Acyclic (no cycles):
    A → B → C → D

DAG (Directed Acyclic Graph)

Directed + no cycles. Used for:

  • Task dependencies
  • Build systems
  • Data pipelines
   A → B → D
    ↘   ↗
      C

No way to go in circles!

Classic Graph Problems

1. Find Path Between Two Nodes

Is there a path from A to E?

BFS or DFS from A, check if E is visited.

2. Connected Components

How many separate groups exist?

Run BFS/DFS from each unvisited node.
Each run finds one component.

3. Cycle Detection

Does the graph have a cycle?

DFS with visited tracking.
If you reach an already-in-progress node, cycle found!

4. Shortest Path

Unweighted: BFS
Weighted (no negative): Dijkstra
Weighted (with negative): Bellman-Ford

5. Topological Sort

Order tasks so dependencies come first.

Works when the graph is a DAG (directed acyclic graph).
Result: A, B, C, D (if A→B, A→C, B→D, C→D)

Real-World Applications

Social Networks

Nodes: Users
Edges: Friendships/Follows
Algorithms: "People you may know", shortest connection

Maps/Navigation

Nodes: Intersections
Edges: Roads (weighted by distance/time)
Algorithms: Shortest path (Dijkstra, A*)

Web

Nodes: Web pages
Edges: Links
Algorithms: PageRank, web crawling

Dependencies

Nodes: Tasks/Packages
Edges: Dependencies
Algorithms: Topological sort, cycle detection

Graph vs Tree

PropertyGraphTree
CyclesAllowedNot allowed
RootNone requiredHas one root
ConnectionsFlexibleParent-child structure
Path between nodesMay be multipleTypically one
DirectionCan be eitherUsually directed down

A tree is a special graph: connected, acyclic, with one root.


Common Mistakes

1. Forgetting Visited Tracking

Without it, you'll loop forever on cyclic graphs!

2. Assuming Connectivity

Not all graphs are connected. Handle multiple components.

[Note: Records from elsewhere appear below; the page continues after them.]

Lemma update_established_wf tm p e :
  tm_wf tm → outcome_post (update_address_on_connection_established tm p e) tm_wf.
Proof.
  intros Hwf. unfold update_address_on_connection_established.
  destruct (is_listener e); [done|].
  apply outcome_post_bind. eapply outcome_post_impl.
  { apply insert_post_outcome; [by eapply wf_context|]. split; by vm_compute. }
  intros st Hst. simpl. by apply wf_step_addresses.
Qed.

Lemma can_accept_unit l b u : can_accept_connection l b = Ok u →
  can_accept_connection l b = Ok tt.
Proof. by destruct u. Qed.

Lemma tm_on_connection_established_wf tm p e :
  tm_wf tm →
  outcome_post (tm_on_connection_established tm p e) (λ r, tm_wf r.1.1).
Proof.
  intros Hwf. unfold tm_on_connection_established.
  apply outcome_post_bind. eapply outcome_post_impl; [by apply update_established_wf|].
  clear tm Hwf. intros tm Hwf. set (c := endpoint_connection_id e).
  assert (tm_wf (set_pending tm (delete c (pending_connections tm)))) as Hdel
    by (by apply wf_delete).
  destruct (match _ with Some _ => _ | None => _ end) eqn:Hmis; [by apply outcome_post_assert|].
  destruct (can_accept_connection _ _) eqn:Hacc; [|done]. apply can_accept_unit in Hacc.
  change (entry _ p) with (context_of (peers tm) p).
  set (s := peer_state (context_of (peers tm) p)) in *.
  destruct (on_connection_established s (from_endpoint p e)) as [st b] eqn:Hst.
  assert (∀ cid, delete c (pending_connections tm) !! cid = Some p →
    (∀ a i t, s ≠ Opening a i t) → pending_id st = Some cid) as Hkeep.
  { intros cid [Hne Hp]%lookup_delete_Some Hno.
    change st with (st, b).1. rewrite <- Hst. apply on_connection_established_pending.
    - exact (wf_pending _ _ _ Hwf _ _ Hp).
    - simpl. intros ->. by apply Hne.
    - done. }
  assert (limits_wf (accept_established_connection (connection_limits tm) c (is_listener e)))
    as Hl by (apply accept_wf; [apply Hwf|done]).
  destruct b; simpl.
  - destruct s as [| xa i ts | |] eqn:Hs; simpl;
      try (eapply wf_step; [exact Hdel|by eapply wf_context|done|naive_solver|];
           intros cid Hp; apply Hkeep; [done|naive_solver]).
    apply outcome_post_bind. destruct (cancel_all _ _ _); simpl; [|done].
    eapply wf_step; [exact Hdel|by eapply wf_context|done|..]; simpl.
    + by intros cid q _ [_ ?]%lookup_delete_Some.
    + intros cid [Hne [_ Hp]%lookup_delete_Some]%lookup_delete_Some. exfalso.
      apply (wf_pending _ _ _ Hwf) in Hp. fold s in Hp. rewrite Hs in Hp.
      by injection Hp.
  - eapply wf_step; [exact Hdel|by eapply wf_context|apply Hwf|naive_solver|].
    intros cid Hp. apply Hkeep; [done|]. intros xa i t Hs. rewrite Hs in Hst. done.
Qed.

3. Directed vs Undirected Confusion

A→B doesn't mean B→A in directed graphs.

4. Wrong Data Structure

Use adjacency list for sparse, matrix for dense graphs.


FAQ

Q: Graph vs tree - when to use which?

Tree: hierarchical data, one parent per node. Graph: complex relationships, arbitrary connections.

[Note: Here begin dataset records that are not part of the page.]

Lemma update_established_total tm p e :
  tm_wf tm → installed tm → (∃ t, event_ok (transports tm) t (ConnectionEstablished p e)) →
  outcome_total (update_address_on_connection_established tm p e) (same_transports tm).
Proof.
  intros Hwf Hi Hev. unfold update_address_on_connection_established.
  destruct e as [a c|a c]; simpl; [|by exists tm].
  assert (address_transport a ∈ transports tm) as Ha by (by destruct Hev as [? [? ?]]).
  eapply outcome_total_bind.
  { eapply (insert_installed (transports tm) (context_of (peers tm) p)
              _ (peer_state (context_of (peers tm) p))); [by eapply wf_context|..|done].
    - split; by vm_compute.
    - by rewrite address_transport_record.
    - by apply (context_of_installed tm). }
  intros addrs _ [_ Hc]. apply outcome_total_done. split; [done|]. by apply installed_put.
Qed.

(** Addresses are updated apart from the pending connections. *)
Lemma update_address_pending tm a e tm' :
  update_address_on_dial_failure tm a e = Done tm' → pending_connections tm' = pending_connections tm.
Proof.
  unfold update_address_on_dial_failure. destruct (try_from_multiaddr a); [|by intros [= <-]].
  destruct (insert _ _); [|done]. by intros [= <-].
Qed.

Lemma update_addresses_pending errors : ∀ tm tm',
  update_addresses tm errors = Done tm' → pending_connections tm' = pending_connections tm.
Proof.
  unfold update_addresses. induction errors as [|ae errors IH]; intros tm tm'; cbn; [by intros [= <-]|].
  destruct (update_address_on_dial_failure _ _ _) as [tm1|] eqn:E; [|done]. cbn. intros ->%IH.
  by eapply update_address_pending.
Qed.

Lemma update_established_pending tm p e tm' :
  update_address_on_connection_established tm p e = Done tm' → pending_connections tm' = pending_connections tm.
Proof.
  unfold update_address_on_connection_established. destruct (is_listener e); [by intros [= <-]|].
  destruct (insert _ _); [|done]. by intros [= <-].
Qed.

(** Either [m] returns, or the input violates an assertion that is compiled in. *)
Definition checked {A} (tm : TransportManager) (i : Input) (m : outcome A) (P : A → Prop) : Prop :=
  (asserted tm i ∨ debug_assertions = false) ∧ outcome_total m P ∨
  (¬ asserted tm i ∧ debug_assertions = true) ∧ m = Panic.

Lemma checked_assert {A} tm i (m : outcome A) P : ¬ asserted tm i → outcome_total m P →
  checked tm i (debug_assert debug_assertions False m) P.
Proof. intros Hno Hm. unfold checked, debug_assert. destruct debug_assertions; [by right|]. left. auto. Qed.

Lemma checked_ok {A} tm i (m : outcome A) P : asserted tm i → outcome_total m P → checked tm i m P.
Proof. intros. left. auto. Qed.

Lemma checked_bind {A B} tm i (m : outcome A) (k : A → outcome B) Q P :
  checked tm i m Q → (∀ a, m = Done a → Q a → outcome_total (k a) P) → checked tm i (outcome_bind m k) P.
Proof.
  intros [[Ha Hm]|[Ha ->]] Hk; [|by right]. left. split; [done|]. by eapply outcome_total_bind.
Qed.

Lemma checked_after {A B} tm i (m : outcome A) (k : A → outcome B) Q P :
  outcome_total m Q → (∀ a, m = Done a → Q a → checked tm i (k a) P) → checked tm i (outcome_bind m k) P.
Proof. intros (a & -> & Ha) Hk. by apply Hk. Qed.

Q: How to represent weighted edges?

Adjacency list: store (neighbor, weight) pairs. Matrix: store weight instead of 1/0.

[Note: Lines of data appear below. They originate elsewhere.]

Lemma tm_on_connection_closed_live tm p c :
  tm_live tm → owned tm p c → tm_live (tm_on_connection_closed tm p c).1.
Proof.
  intros [[Hn Ho Ht] Hlim] Hown. unfold tm_on_connection_closed.
  change (entry _ p) with (context_of (peers tm) p).
  pose proof (closed_live (peer_state (context_of (peers tm) p)) c) as Hcl.
  destruct (on_connection_closed _ _) as [st b]. simpl in *.
  assert (∀ q, live_ids (<[p := mkPeerContext st (peer_addresses (context_of (peers tm) p))]>
      (peers tm)) q = filter (λ x, x ≠ c) (live_ids (peers tm) q)) as Hids.
  { intros q. unfold live_ids. rewrite context_of_insert.
    destruct (decide (q = p)) as [->|Hne]; simpl.
    - rewrite Hcl. apply remove_first_ids, Hn.
    - symmetry. apply filter_keep. intros x Hx ->. by apply Hne, Hown. }
  split; [|exact Hlim]. split; simpl.
  - intros q. rewrite Hids. apply NoDup_filter, Hn.
  - intros q q' x. rewrite !Hids, !list_elem_of_filter. intros [_ ?] [_ ?]. eauto.
  - intros q x. rewrite Hids, list_elem_of_filter. intros [Hx Hq].
    specialize (Ht q x Hq). unfold tracked in *. simpl. set_solver.
Qed.

Lemma accept_live tm p e st addrs pend :
  tm_live tm → (∀ q, endpoint_connection_id e ∉ live_ids (peers tm) q) →
  live (abs st) = live (abs (peer_state (context_of (peers tm) p))) ++ [from_endpoint p e] →
  tm_live (set_pending (set_limits (put tm p (mkPeerContext st addrs))
    (accept_established_connection (connection_limits tm) (endpoint_connection_id e)
       (is_listener e))) pend).
Proof.
  intros [[Hn Ho Ht] Hlim] Hfresh Hst.
  split; [|by apply accept_limited].
  assert (∀ q, live_ids (<[p := mkPeerContext st addrs]> (peers tm)) q =
    live_ids (peers tm) q ++ if decide (q = p) then [endpoint_connection_id e] else []) as Hids.
  { intros q. unfold live_ids. rewrite context_of_insert.
    destruct (decide (q = p)) as [->|Hne]; simpl; [|by rewrite app_nil_r].
    by rewrite Hst, fmap_app. }
  split; simpl.
  - intros q. rewrite Hids. apply NoDup_app. split_and!; [apply Hn| |];
      case_decide; [set_solver|set_solver|apply NoDup_singleton|apply NoDup_nil_2].
  - intros q q' x. rewrite !Hids, !elem_of_app. specialize (Ho q q' x).
    repeat case_decide; set_solver.
  - intros q x. rewrite Hids, elem_of_app, (accept_tracked mi mo) by done. specialize (Ht q x).
    case_decide; set_solver.
Qed.

(** An accepted connection is live at its peer only. *)
Lemma tm_on_connection_established_live tm p e :
  tm_live tm → (∀ q, endpoint_connection_id e ∉ live_ids (peers tm) q) →
  outcome_post (tm_on_connection_established tm p e)
    (λ r, tm_live r.1.1 ∧ owned r.1.1 p (endpoint_connection_id e)).
Proof.
  intros Hl Hfresh. unfold tm_on_connection_established. apply outcome_post_bind.
  eapply outcome_post_impl; [apply update_established_frame|]. intros tm' Hf.
  assert (tm_live tm') as Hl' by (by eapply frame_live).
  assert (∀ q, endpoint_connection_id e ∉ live_ids (peers tm') q) as Hfresh'.
  { intros q. destruct Hf as [Hf _]. rewrite Hf. apply Hfresh. }
  assert (owned tm' p (endpoint_connection_id e)) as Hown'.
  { intros q Hq. by destruct (Hfresh' q). }
  clear tm Hl Hfresh Hf. rename tm' into tm.
  destruct (match _ with Some _ => _ | None => _ end); [by apply outcome_post_assert|].
  destruct (can_accept_connection _ _); [|done].
  change (entry _ p) with (context_of (peers tm) p).
  pose proof (established_live (peer_state (context_of (peers tm) p)) (from_endpoint p e)) as He.
  destruct (on_connection_established _ _) as [st b]. simpl in He. destruct b.
  - assert (∀ pend, tm_live (set_pending (set_limits (put tm p
        (mkPeerContext st (peer_addresses (context_of (peers tm) p))))
      (accept_established_connection (connection_limits tm) (endpoint_connection_id e)
       (is_listener e))) pend)) as Hacc by (intros; by apply accept_live).
    assert (∀ q, endpoint_connection_id e ∈ live_ids (<[p := mkPeerContext st
      (peer_addresses (context_of (peers tm) p))]> (peers tm)) q → q = p) as Hown.
    { intros q. unfold live_ids. rewrite context_of_insert. case_decide; [done|].
      intros Hq. by destruct (Hfresh' q). }
    case_match; try (split; [apply (Hacc (delete _ _))|exact Hown]).
    apply outcome_post_bind. destruct (cancel_all _ _ _); simpl; [|done].
    split; [apply Hacc|exact Hown].
  - assert (live_frame tm (put (set_pending tm (delete (endpoint_connection_id e)
      (pending_connections tm))) p
      (mkPeerContext st (peer_addresses (context_of (peers tm) p))))) as Hf
      by (by eapply frame_put).
    split; [by eapply frame_live|]. intros q Hq. destruct Hf as [Hf _].
    rewrite Hf in Hq. by destruct (Hfresh' q).
Qed.

Lemma handle_live tm i :
  tm_live tm → ids_ok tm i → outcome_post (handle tm i) (λ r, tm_live r.1.1).
Proof.
  intros Hl Hok. destruct i as [p e b|p c|p|a|protocol|t e|]; simpl in *.
  - destruct b; simpl; [done|]. by apply tm_on_connection_closed_live.
  - pose proof (tm_on_connection_closed_live tm p c Hl Hok).
    by destruct (tm_on_connection_closed tm p c).
  - pose proof (dial_frame tm p) as Hf. destruct (dial tm p) as [[] ?]. simpl in *.
    by eapply frame_live.
  - apply outcome_post_bind. eapply outcome_post_impl; [apply dial_address_frame|].
    intros [[] ?] Hf. by eapply frame_live.
  - unfold unregister_protocol. by case_match.
  - destruct e as [p e|d|d a errs|p d|d a err|d errs]; simpl.
    + apply outcome_post_bind. eapply outcome_post_impl.
      { by apply (tm_on_connection_established_live (set_errors tm _)). }
      intros [[tm' es] r] [Hl' Hown]. simpl in *. case_decide; [|done].
      destruct r as [[]|]; [destruct (accept_succeeds _ _)|..]; simpl; try done.
      by apply tm_on_connection_closed_live.
    + case_decide; [|done]. by destruct (is_ok _).
    + apply outcome_post_bind. eapply outcome_post_impl; [apply update_addresses_frame|].
      intros tm' Hf. apply outcome_post_bind. eapply outcome_post_impl.
      { apply tm_on_connection_opened_frame. }
      intros [[tm'' es] r] Hf'. simpl in *. eapply frame_live; [exact Hf'|].
      eapply frame_live; [exact Hf|done].
    + done.
    + apply outcome_post_bind. eapply outcome_post_impl; [apply update_address_frame|].
      intros tm' Hf. pose proof (tm_on_dial_failure_frame tm' d) as Hf'.
      assert (tm_live (tm_on_dial_failure tm' d).1) by (eapply frame_live; [exact Hf'|]; by eapply frame_live).
      destruct (tm_on_dial_failure tm' d) as [tm'' []]; [|done].
      destruct (try_from_multiaddr a); [done|by apply outcome_post_assert].
    + apply outcome_post_bind. eapply outcome_post_impl; [apply update_addresses_frame|].
      intros tm' Hf. pose proof (tm_on_open_failure_frame tm' t d) as Hf'.
      destruct (tm_on_open_failure tm' t d) as [tm'' [[]|]]; simpl in *;
        (eapply (frame_live tm'' ); [done|]); (eapply frame_live; [exact Hf'|]);
        by eapply frame_live.
  - done.
Qed.
End live.

(** ** Reachable states *)

(** One turn of the event loop, on an input that respects the identifiers. *)
Inductive tm_step `{IpNetwork, HashOrder, DebugAssertions, Transports} : TransportManager → TransportManager → Prop :=
| tm_step_handle tm i tm' es ev :
    ids_ok tm i → handle tm i = Done (tm', es, ev) → tm_step tm tm'.

Lemma build_live mi mo local ts :
  tm_live mi mo (set_transports (build local (mkLimitsConfig (Some mi) (Some mo))) ts).
Proof.
  split; [|done]. assert (∀ p, live_ids (∅ : gmap PeerId PeerContext) p = []) as He.
  { intros p. unfold live_ids, context_of. by rewrite lookup_empty. }
  split; simpl.
  - intros p. rewrite He. constructor.
  - intros p q c. rewrite He. set_solver.
  - intros p c. rewrite He. set_solver.
Qed.

Lemma tm_steps_live `{IpNetwork, HashOrder, DebugAssertions, Transports} mi mo tm tm' :
  rtc tm_step tm tm' → tm_wf tm → tm_live mi mo tm → tm_wf tm' ∧ tm_live mi mo tm'.
Proof.
  induction 1 as [tm|tm1 tm2 tm3 [tm i tm' es ev Hok Hh] _ IH]; [done|].
  intros Hwf Hl. apply IH.
  - pose proof (handle_wf tm i Hwf) as Hp. by rewrite Hh in Hp.
  - pose proof (handle_live mi mo tm i Hl Hok) as Hp. by rewrite Hh in Hp.
Qed.

(** C25. The connection limits bound the connections themselves: in every reachable state,
    however the events interleave, the identifiers of the live connections of all peers
    together are at most [max_incoming + max_outgoing], and no identifier is live at two
    peers. *)
Theorem connections_within_limits `{IpNetwork, HashOrder, DebugAssertions, Transports} mi mo local ts tm :
  rtc tm_step (set_transports (build local (mkLimitsConfig (Some mi) (Some mo))) ts) tm →
  (∀ cs, NoDup cs → (∀ c, c ∈ cs → ∃ p, c ∈ live_ids (peers tm) p) →
         (N.of_nat (length cs) ≤ mi + mo)%N) ∧
  (∀ p q c, c ∈ live_ids (peers tm) p → c ∈ live_ids (peers tm) q → p = q).
Proof.
  intros Hr. destruct (tm_steps_live mi mo _ _ Hr) as [[_ Hlim _] [[_ Ho Ht] Hc]];
    [apply build_wf|apply build_live|]. split; [|exact Ho]. intros cs Hn Hcs.
  pose proof (tracked_size _ _ _ Hlim Hc).
  assert (size (list_to_set cs : gset ConnectionId) = length cs) as <- by (by apply size_list_to_set).
  pose proof (subseteq_size (list_to_set cs) (tracked (connection_limits tm))) as Hs.
  enough (list_to_set cs ⊆ tracked (connection_limits tm)) by (specialize (Hs ltac:(done)); lia).
  intros c Hin%elem_of_list_to_set. destruct (Hcs c Hin) as [p Hp]. by eapply Ht.
Qed.

Definition limited_manager : TransportManager :=
  set_transports (build (sample_peer 0) (mkLimitsConfig (Some 1%N) (Some 0%N))) [TransportTcp].

Definition inbound (n c : N) : Input :=
  InTransport TransportTcp
    (ConnectionEstablished (sample_peer n) (Listener (tcp_address (sample_peer n)) c)).

Lemma connections_within_limits_witness :
  match @handle sample_network canonical_order false sample_transports limited_manager (inbound 1 7) with
  | Done (tm, _, _) => live_ids (peers tm) (sample_peer 1) = [7%N] ∧
      ∀ cs, NoDup cs → (∀ c, c ∈ cs → ∃ p, c ∈ live_ids (peers tm) p) →
            (N.of_nat (length cs) ≤ 1 + 0)%N
  | Panic => False
  end.
Proof.
  assert (is_done (@handle sample_network canonical_order false sample_transports limited_manager
            (inbound 1 7)) = true) as Hd by (by vm_compute).
  assert (match @handle sample_network canonical_order false sample_transports limited_manager
            (inbound 1 7) with
          | Done (tm, _, _) => live_ids (peers tm) (sample_peer 1)
          | Panic => [] end = [7%N]) as Hids by (by vm_compute).
  destruct (@handle _ _ _ _ _ _) as [[[tm es] ev]|] eqn:E; [|discriminate Hd].
  split; [exact Hids|].
  refine (proj1 (@connections_within_limits sample_network canonical_order false sample_transports
    1 0 (sample_peer 0) [TransportTcp] tm _)).
  apply rtc_once. econstructor; [|exact E]. intros q. unfold live_ids, context_of.
  simpl. rewrite lookup_empty. apply not_elem_of_nil.
Defined.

Q: What's the most common graph representation?

Adjacency list - most graphs are sparse.

Q: BFS or DFS?

BFS: shortest path (unweighted), level-order. DFS: path finding, cycle detection, topological sort.


Summary

A graph represents entities (vertices) connected by relationships (edges).

Key Takeaways:

  • Vertices (nodes) + edges (connections)
  • Directed vs undirected, weighted vs unweighted
  • Store with adjacency list or matrix
  • Traverse with BFS (level-order) or DFS (deep-first)
  • Common problems: path finding, cycles, connectivity
  • Used in: social networks, maps, the web, dependencies

Graphs model the connected world around us!